WHAT THIS TASK INVOLVES: For the records below, print the lines from the line with "VTime (t : Z)." through the line with "ever used by the program. *)" exactly as written; include both end lines and exclude the rest.

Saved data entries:
(** * Authentication and authorization core of the e-learning API

    A shallow embedding of [main.py], [schemas.py] and [database.py]:
    Python dictionaries are finite maps from strings to values, the
    [user] collection is a list of stored documents in insertion order,
    and every handler is a computation in a state-and-exception monad
    over the process environment (store, clock, hasher entropy).  The
    course routes and the health check run in the same way over a state
    that adds the [course] and [__health] collections.  *)

From stdpp Require Import gmap strings list fin_maps pretty.
From Stdlib Require Import ZArith Ascii String.

Open Scope string_scope.
Open Scope Z_scope.

(** ** Python values and dictionaries *)

(** The values that occur in the documents and token claims of this
    program: [str], [bool], [int], [bson.ObjectId] and [datetime]
    (microseconds since the epoch, UTC). *)
Inductive value :=
| VStr (s : string)
| VBool (b : bool)
| VInt (z : Z)
| VOid (o : N)
| VTime (t : Z).

#[global] Instance value_eq_dec : EqDecision value.
Proof. solve_decision. Defined.

Abbreviation dict := (gmap string value).

(** ** Exceptions *)

Inductive exn :=
| HTTPException (status_code : Z) (detail : string)
                (headers : list (string * string))
| JWTError (msg : string)
| InvalidId
| KeyError (key : string)
| TypeError
| ValidationError
| DuplicateKeyError
| PyMongoError (msg : string)
| LibraryError (msg : string).

#[global] Instance exn_eq_dec : EqDecision exn.
Proof. solve_decision. Defined.

Inductive result (A : Type) :=
| Ok (a : A)
| Err (e : exn).
Arguments Ok {A} a.
Arguments Err {A} e.

#[global] Instance result_eq_dec {A} `{EqDecision A} : EqDecision (result A).
Proof. solve_decision. Defined.

(** ** ObjectId

    An ObjectId is twelve bytes, here a number below [2^96]; [str]
    renders it as 24 lower-case hexadecimal digits and the constructor
    [ObjectId(s)] accepts exactly the strings of 24 hexadecimal digits. *)

Definition hex_digit (n : N) : ascii :=
  match n with
  | 0 => "0" | 1 => "1" | 2 => "2" | 3 => "3" | 4 => "4" | 5 => "5"
  | 6 => "6" | 7 => "7" | 8 => "8" | 9 => "9" | 10 => "a" | 11 => "b"
  | 12 => "c" | 13 => "d" | 14 => "e" | _ => "f"
  end%N%char.

Definition hex_value (c : ascii) : option N :=
  let n := N_of_ascii c in
  if ((48 <=? n) && (n <=? 57))%N then Some (n - 48)%N
  else if ((97 <=? n) && (n <=? 102))%N then Some (n - 87)%N
  else if ((65 <=? n) && (n <=? 70))%N then Some (n - 55)%N
  else None.

Fixpoint hex_of (digits : nat) (n : N) (acc : string) : string :=
  match digits with
  | O => acc
  | S d => hex_of d (n / 16)%N (String (hex_digit (n mod 16)%N) acc)
  end.

Definition oid_str (o : N) : string := hex_of 24 o "".

Fixpoint hex_parse (s : string) (acc : N) : option N :=
  match s with
  | EmptyString => Some acc
  | String c rest =>
      match hex_value c with
      | Some d => hex_parse rest (16 * acc + d)%N
      | None => None
      end
  end.

Definition ObjectId (s : string) : result N :=
  if (String.length s =? 24)%nat then
    match hex_parse s 0%N with
    | Some o => Ok o
    | None => Err InvalidId
    end
  else Err InvalidId.

(** [str(v)] for the values above; only the ObjectId and [str] cases are
    ever used by the program. *)
Definition py_str (v : value) : string :=
  match v with
  | VStr s => s
  | VBool true => "True"
  | VBool false => "False"
  | VInt z => pretty z
  | VOid o => oid_str o
  | VTime t => pretty t
  end.

(** ** The process environment *)

(** A stored document is its [_id] together with its other fields. *)
Definition stored : Type := N * dict.

Definition as_doc (s : stored) : dict := <["_id" := VOid s.1]> s.2.

Record world := World {
  users : list stored;          (* collection "user", in insertion order *)
  email_unique : bool;          (* the unique index on "email" exists *)
  faults : list (option exn);   (* outcome of the coming store round trips *)
  now : Z;                      (* datetime.utcnow(), in microseconds *)
  entropy : N;                  (* source of salts for the hasher *)
}.

#[global] Instance world_eq_dec : EqDecision world.
Proof. solve_decision. Defined.

Definition set_users (us : list stored) (w : world) : world :=
  World us (email_unique w) (faults w) (now w) (entropy w).
Definition set_email_unique (b : bool) (w : world) : world :=
  World (users w) b (faults w) (now w) (entropy w).
Definition set_faults (fs : list (option exn)) (w : world) : world :=
  World (users w) (email_unique w) fs (now w) (entropy w).
Definition set_now (t : Z) (w : world) : world :=
  World (users w) (email_unique w) (faults w) t (entropy w).
Definition set_entropy (n : N) (w : world) : world :=
  World (users w) (email_unique w) (faults w) (now w) n.

(** ** State and exception monad *)

Definition M (A : Type) : Type := world -> result A * world.

Definition ret {A} (a : A) : M A := fun w => (Ok a, w).
Definition raise {A} (e : exn) : M A := fun w => (Err e, w).
Definition bind {A B} (m : M A) (k : A -> M B) : M B :=
  fun w => match m w with
           | (Ok a, w') => k a w'
           | (Err e, w') => (Err e, w')
           end.
Definition lift {A} (r : result A) : M A := fun w => (r, w).

(** [try: body except C: handler], where [catches e] tells whether the
    exception is an instance of the class [C]. *)
Definition try_except {A} (body : M A) (catches : exn -> bool)
    (handler : exn -> M A) : M A :=
  fun w => match body w with
           | (Ok a, w') => (Ok a, w')
           | (Err e, w') => if catches e then handler e w' else (Err e, w')
           end.

Notation "'let!' x ':=' m 'in' k" := (bind m (fun x => k))
  (at level 10, x name, m at level 100, k at level 200,
   format "'[v' 'let!'  x  ':='  m  'in' '/' k ']'").
Notation "'run!' m 'in' k" := (bind m (fun _ => k))
  (at level 10, m at level 100, k at level 200,
   format "'[v' 'run!'  m  'in' '/' k ']'").

Definition utcnow : M Z := fun w => (Ok (now w), w).

(** The result of a computation and the environment it leaves. *)
Definition out {A} (m : M A) (w : world) : result A := fst (m w).
Definition run {A} (m : M A) (w : world) : world := snd (m w).


(** ** The document store (the driver calls used by the program) *)

(** One round trip to the store: the driver raises when a failure is
    scheduled for it. *)
Definition round_trip : M unit := fun w =>
  match faults w with
  | [] => (Ok tt, w)
  | None :: fs => (Ok tt, set_faults fs w)
  | Some e :: fs => (Err e, set_faults fs w)
  end.

(** An equality filter [{k1: v1, ...}] selects the documents that carry
    all its bindings. *)
Definition matches (filter doc : dict) : bool := bool_decide (filter ⊆ doc).

Definition select (filter : dict) (us : list stored) : list dict :=
  as_doc <$> List.filter (fun s => matches filter (as_doc s)) us.

Definition find_one (filter : dict) : M (option dict) :=
  run! round_trip in
  fun w => (Ok (head (select filter (users w))), w).

(** [find(filter).limit(n)] read to the end; a limit of 0 is no limit. *)
Definition find_limit (filter : dict) (limit : nat) : M (list dict) :=
  run! round_trip in
  fun w => let docs := select filter (users w) in
           (Ok (if (limit =? 0)%nat then docs else take limit docs), w).

Definition fresh_oid (us : list stored) : N :=
  N.succ (foldr (fun s m => N.max s.1 m) 0%N us).

(** The unique index compares the [email] field, a missing field
    counting as null. *)
Definition email_clash (d : dict) (us : list stored) : bool :=
  existsb (fun s => bool_decide (as_doc s !! "email" = d !! "email")) us.

(** [insert_one(d)], for a document without [_id]: the store assigns a
    fresh ObjectId. *)
Definition insert_one (d : dict) : M N :=
  run! round_trip in
  fun w =>
    if email_unique w && email_clash d (users w)
    then (Err DuplicateKeyError, w)
    else let o := fresh_oid (users w) in
         (Ok o, set_users (users w ++ [(o, d)]) w).

Fixpoint emails_distinct (us : list stored) : bool :=
  match us with
  | [] => true
  | s :: rest => negb (email_clash (as_doc s) rest) && emails_distinct rest
  end.

(** [create_index("email", unique=True)] *)
Definition create_index_email : M unit :=
  run! round_trip in
  fun w => if emails_distinct (users w)
           then (Ok tt, set_email_unique true w)
           else (Err DuplicateKeyError, w).

(** ** Python helpers *)

(** Truth value of an [Optional[dict]]: [None] and the empty dict are false. *)
Definition truthy (o : option dict) : bool :=
  match o with
  | Some d => negb (bool_decide (d = ∅))
  | None => false
  end.

(** [d[k]] *)
Definition item (d : dict) (k : string) : M value :=
  match d !! k with
  | Some v => ret v
  | None => raise (KeyError k)
  end.

(** [d.get(k, dflt)] *)
Definition get_default (d : dict) (k : string) (dflt : value) : value :=
  default dflt (d !! k).

(** [s or dflt] for an [Optional[str]] *)
Definition str_or (s : option string) (dflt : string) : string :=
  match s with
  | Some r => if bool_decide (r = "") then dflt else r
  | None => dflt
  end.

(** ** Signed tokens (python-jose)

    A bearer string either is not a compact JWS at all, or carries a
    header algorithm, a JSON object of claims and a signature. *)
Inductive token :=
| Opaque (s : string)
| Jws (alg : string) (claims : dict) (signature : string).

#[global] Instance token_eq_dec : EqDecision token.
Proof. solve_decision. Defined.

Definition json_value (v : value) : bool :=
  match v with
  | VStr _ | VBool _ | VInt _ => true
  | VOid _ | VTime _ => false
  end.

Definition json_object (d : dict) : bool :=
  bool_decide (map_Forall (fun _ v => json_value v = true) d).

ANSWER BOX:
| VTime (t : Z).

#[global] Instance value_eq_dec : EqDecision value.
Proof. solve_decision. Defined.

Abbreviation dict := (gmap string value).

(** ** Exceptions *)

Inductive exn :=
| HTTPException (status_code : Z) (detail : string)
                (headers : list (string * string))
| JWTError (msg : string)
| InvalidId
| KeyError (key : string)
| TypeError
| ValidationError
| DuplicateKeyError
| PyMongoError (msg : string)
| LibraryError (msg : string).

#[global] Instance exn_eq_dec : EqDecision exn.
Proof. solve_decision. Defined.

Inductive result (A : Type) :=
| Ok (a : A)
| Err (e : exn).
Arguments Ok {A} a.
Arguments Err {A} e.

#[global] Instance result_eq_dec {A} `{EqDecision A} : EqDecision (result A).
Proof. solve_decision. Defined.

(** ** ObjectId

    An ObjectId is twelve bytes, here a number below [2^96]; [str]
    renders it as 24 lower-case hexadecimal digits and the constructor
    [ObjectId(s)] accepts exactly the strings of 24 hexadecimal digits. *)

Definition hex_digit (n : N) : ascii :=
  match n with
  | 0 => "0" | 1 => "1" | 2 => "2" | 3 => "3" | 4 => "4" | 5 => "5"
  | 6 => "6" | 7 => "7" | 8 => "8" | 9 => "9" | 10 => "a" | 11 => "b"
  | 12 => "c" | 13 => "d" | 14 => "e" | _ => "f"
  end%N%char.

Definition hex_value (c : ascii) : option N :=
  let n := N_of_ascii c in
  if ((48 <=? n) && (n <=? 57))%N then Some (n - 48)%N
  else if ((97 <=? n) && (n <=? 102))%N then Some (n - 87)%N
  else if ((65 <=? n) && (n <=? 70))%N then Some (n - 55)%N
  else None.

Fixpoint hex_of (digits : nat) (n : N) (acc : string) : string :=
  match digits with
  | O => acc
  | S d => hex_of d (n / 16)%N (String (hex_digit (n mod 16)%N) acc)
  end.

Definition oid_str (o : N) : string := hex_of 24 o "".

Fixpoint hex_parse (s : string) (acc : N) : option N :=
  match s with
  | EmptyString => Some acc
  | String c rest =>
      match hex_value c with
      | Some d => hex_parse rest (16 * acc + d)%N
      | None => None
      end
  end.

Definition ObjectId (s : string) : result N :=
  if (String.length s =? 24)%nat then
    match hex_parse s 0%N with
    | Some o => Ok o
    | None => Err InvalidId
    end
  else Err InvalidId.

(** [str(v)] for the values above; only the ObjectId and [str] cases are
    ever used by the program. *)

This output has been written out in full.